▶ TASK TO CARRY OUT: When the line containing "- apply apart_pop." is found in the data below, copy it and each line after it through the line containing "(forall d, D0", exactly and with no others.
═════ DATASET EXCERPTS
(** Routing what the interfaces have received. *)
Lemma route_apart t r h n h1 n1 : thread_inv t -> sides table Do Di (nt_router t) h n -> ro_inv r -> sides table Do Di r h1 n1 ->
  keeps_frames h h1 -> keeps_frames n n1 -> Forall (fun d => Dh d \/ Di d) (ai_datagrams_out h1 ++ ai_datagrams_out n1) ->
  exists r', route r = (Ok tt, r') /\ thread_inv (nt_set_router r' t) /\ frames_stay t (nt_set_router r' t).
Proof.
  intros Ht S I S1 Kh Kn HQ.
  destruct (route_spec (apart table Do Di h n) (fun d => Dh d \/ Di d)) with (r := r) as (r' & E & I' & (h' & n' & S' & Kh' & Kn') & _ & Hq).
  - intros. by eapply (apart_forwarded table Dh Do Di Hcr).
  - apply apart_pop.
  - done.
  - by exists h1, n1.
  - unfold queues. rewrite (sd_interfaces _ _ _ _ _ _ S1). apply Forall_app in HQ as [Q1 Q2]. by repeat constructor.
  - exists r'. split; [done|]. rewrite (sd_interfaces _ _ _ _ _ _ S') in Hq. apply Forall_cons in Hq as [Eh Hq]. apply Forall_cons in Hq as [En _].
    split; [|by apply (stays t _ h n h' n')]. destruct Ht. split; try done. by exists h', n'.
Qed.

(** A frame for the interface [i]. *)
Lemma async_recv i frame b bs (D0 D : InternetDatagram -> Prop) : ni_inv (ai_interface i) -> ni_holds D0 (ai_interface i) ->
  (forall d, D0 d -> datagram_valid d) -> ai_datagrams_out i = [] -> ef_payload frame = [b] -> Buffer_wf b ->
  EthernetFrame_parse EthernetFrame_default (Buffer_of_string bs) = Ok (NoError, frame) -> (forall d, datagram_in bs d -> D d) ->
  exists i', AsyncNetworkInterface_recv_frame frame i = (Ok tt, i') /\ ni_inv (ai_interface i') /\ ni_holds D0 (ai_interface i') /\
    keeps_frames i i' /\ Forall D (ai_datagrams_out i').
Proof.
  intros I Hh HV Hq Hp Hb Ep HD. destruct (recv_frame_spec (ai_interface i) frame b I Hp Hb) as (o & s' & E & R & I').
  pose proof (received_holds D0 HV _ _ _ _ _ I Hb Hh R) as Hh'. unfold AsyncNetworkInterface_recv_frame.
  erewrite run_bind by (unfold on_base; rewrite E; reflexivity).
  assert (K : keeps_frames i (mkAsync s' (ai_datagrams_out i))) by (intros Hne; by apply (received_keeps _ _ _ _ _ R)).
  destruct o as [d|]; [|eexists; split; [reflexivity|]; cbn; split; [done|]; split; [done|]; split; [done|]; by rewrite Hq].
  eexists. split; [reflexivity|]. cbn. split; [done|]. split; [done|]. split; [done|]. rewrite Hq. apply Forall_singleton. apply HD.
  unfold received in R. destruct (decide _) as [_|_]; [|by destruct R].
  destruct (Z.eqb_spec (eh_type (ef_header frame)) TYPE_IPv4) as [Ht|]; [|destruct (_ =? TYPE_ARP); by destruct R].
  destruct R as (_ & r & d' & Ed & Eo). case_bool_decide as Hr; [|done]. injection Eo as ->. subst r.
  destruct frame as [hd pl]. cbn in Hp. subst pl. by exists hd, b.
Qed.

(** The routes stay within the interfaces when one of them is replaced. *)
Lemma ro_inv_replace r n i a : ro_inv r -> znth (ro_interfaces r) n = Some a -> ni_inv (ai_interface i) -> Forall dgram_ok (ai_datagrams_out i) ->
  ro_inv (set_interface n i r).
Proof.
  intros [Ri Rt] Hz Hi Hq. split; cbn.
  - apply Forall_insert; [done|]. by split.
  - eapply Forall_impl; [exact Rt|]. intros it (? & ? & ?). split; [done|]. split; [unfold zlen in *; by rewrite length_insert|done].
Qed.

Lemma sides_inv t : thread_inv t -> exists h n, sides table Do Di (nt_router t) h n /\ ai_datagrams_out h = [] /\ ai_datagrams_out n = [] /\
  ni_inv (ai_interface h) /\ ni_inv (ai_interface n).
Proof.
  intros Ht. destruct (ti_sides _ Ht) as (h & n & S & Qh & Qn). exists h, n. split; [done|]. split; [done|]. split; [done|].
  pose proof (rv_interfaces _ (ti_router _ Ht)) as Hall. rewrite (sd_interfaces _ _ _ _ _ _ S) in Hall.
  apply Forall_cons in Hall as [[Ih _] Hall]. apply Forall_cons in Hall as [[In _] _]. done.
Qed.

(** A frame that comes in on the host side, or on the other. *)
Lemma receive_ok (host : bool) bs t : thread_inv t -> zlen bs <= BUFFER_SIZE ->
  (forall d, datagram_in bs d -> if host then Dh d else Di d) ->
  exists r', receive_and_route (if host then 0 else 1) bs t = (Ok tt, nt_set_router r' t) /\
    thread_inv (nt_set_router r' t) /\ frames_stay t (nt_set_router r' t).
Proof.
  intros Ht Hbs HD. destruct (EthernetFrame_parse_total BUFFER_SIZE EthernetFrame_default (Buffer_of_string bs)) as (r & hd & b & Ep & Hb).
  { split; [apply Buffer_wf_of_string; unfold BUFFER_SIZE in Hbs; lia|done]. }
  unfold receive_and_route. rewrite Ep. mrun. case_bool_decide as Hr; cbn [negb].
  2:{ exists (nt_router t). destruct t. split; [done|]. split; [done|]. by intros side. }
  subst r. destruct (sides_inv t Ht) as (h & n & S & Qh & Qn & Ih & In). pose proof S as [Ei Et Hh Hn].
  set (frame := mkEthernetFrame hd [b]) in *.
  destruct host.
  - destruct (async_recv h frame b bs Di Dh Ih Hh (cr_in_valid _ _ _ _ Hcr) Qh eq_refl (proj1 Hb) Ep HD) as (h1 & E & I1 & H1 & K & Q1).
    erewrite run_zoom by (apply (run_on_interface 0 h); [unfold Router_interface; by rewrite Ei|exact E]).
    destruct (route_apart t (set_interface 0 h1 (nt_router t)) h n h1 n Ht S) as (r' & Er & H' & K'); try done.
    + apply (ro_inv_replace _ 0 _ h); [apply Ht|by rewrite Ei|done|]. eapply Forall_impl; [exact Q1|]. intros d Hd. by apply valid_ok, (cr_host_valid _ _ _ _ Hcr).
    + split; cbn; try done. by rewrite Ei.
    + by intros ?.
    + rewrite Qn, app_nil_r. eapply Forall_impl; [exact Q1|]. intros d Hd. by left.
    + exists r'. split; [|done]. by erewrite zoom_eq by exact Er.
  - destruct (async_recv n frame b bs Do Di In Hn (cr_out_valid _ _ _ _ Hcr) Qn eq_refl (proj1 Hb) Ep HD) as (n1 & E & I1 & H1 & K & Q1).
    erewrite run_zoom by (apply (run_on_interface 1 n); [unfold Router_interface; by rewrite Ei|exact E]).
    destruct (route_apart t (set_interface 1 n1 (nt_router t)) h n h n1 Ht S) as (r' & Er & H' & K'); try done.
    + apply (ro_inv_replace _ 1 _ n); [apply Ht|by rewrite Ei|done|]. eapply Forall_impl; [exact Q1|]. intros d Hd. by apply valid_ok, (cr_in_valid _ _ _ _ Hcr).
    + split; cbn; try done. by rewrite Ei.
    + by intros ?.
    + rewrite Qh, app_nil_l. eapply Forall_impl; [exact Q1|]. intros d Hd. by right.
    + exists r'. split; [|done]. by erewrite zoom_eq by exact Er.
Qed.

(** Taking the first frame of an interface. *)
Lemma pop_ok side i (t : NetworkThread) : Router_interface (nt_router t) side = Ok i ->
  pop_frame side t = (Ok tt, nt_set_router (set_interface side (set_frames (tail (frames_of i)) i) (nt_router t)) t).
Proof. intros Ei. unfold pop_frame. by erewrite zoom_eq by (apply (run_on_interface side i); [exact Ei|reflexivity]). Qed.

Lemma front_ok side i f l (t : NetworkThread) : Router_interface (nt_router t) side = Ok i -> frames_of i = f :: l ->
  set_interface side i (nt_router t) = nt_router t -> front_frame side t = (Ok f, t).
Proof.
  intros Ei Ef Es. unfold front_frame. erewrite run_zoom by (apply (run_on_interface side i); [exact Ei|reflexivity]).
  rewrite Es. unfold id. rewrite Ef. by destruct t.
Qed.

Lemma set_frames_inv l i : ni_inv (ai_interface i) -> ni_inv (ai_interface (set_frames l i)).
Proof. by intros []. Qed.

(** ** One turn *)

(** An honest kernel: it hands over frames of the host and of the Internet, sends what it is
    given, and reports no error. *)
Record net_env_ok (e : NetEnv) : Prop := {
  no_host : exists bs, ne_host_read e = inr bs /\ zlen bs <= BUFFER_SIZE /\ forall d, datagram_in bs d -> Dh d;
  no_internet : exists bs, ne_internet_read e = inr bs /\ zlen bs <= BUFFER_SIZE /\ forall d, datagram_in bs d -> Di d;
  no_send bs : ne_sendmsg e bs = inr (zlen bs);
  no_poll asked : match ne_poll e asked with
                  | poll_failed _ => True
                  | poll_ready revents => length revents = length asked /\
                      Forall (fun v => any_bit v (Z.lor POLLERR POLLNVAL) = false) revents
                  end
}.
══════════
▶ COMPLETED EXERCISE:
  - apply apart_pop.
  - done.
  - by exists h1, n1.
  - unfold queues. rewrite (sd_interfaces _ _ _ _ _ _ S1). apply Forall_app in HQ as [Q1 Q2]. by repeat constructor.
  - exists r'. split; [done|]. rewrite (sd_interfaces _ _ _ _ _ _ S') in Hq. apply Forall_cons in Hq as [Eh Hq]. apply Forall_cons in Hq as [En _].
    split; [|by apply (stays t _ h n h' n')]. destruct Ht. split; try done. by exists h', n'.
Qed.

(** A frame for the interface [i]. *)
Lemma async_recv i frame b bs (D0 D : InternetDatagram -> Prop) : ni_inv (ai_interface i) -> ni_holds D0 (ai_interface i) ->
  (forall d, D0 d -> datagram_valid d) -> ai_datagrams_out i = [] -> ef_payload frame = [b] -> Buffer_wf b ->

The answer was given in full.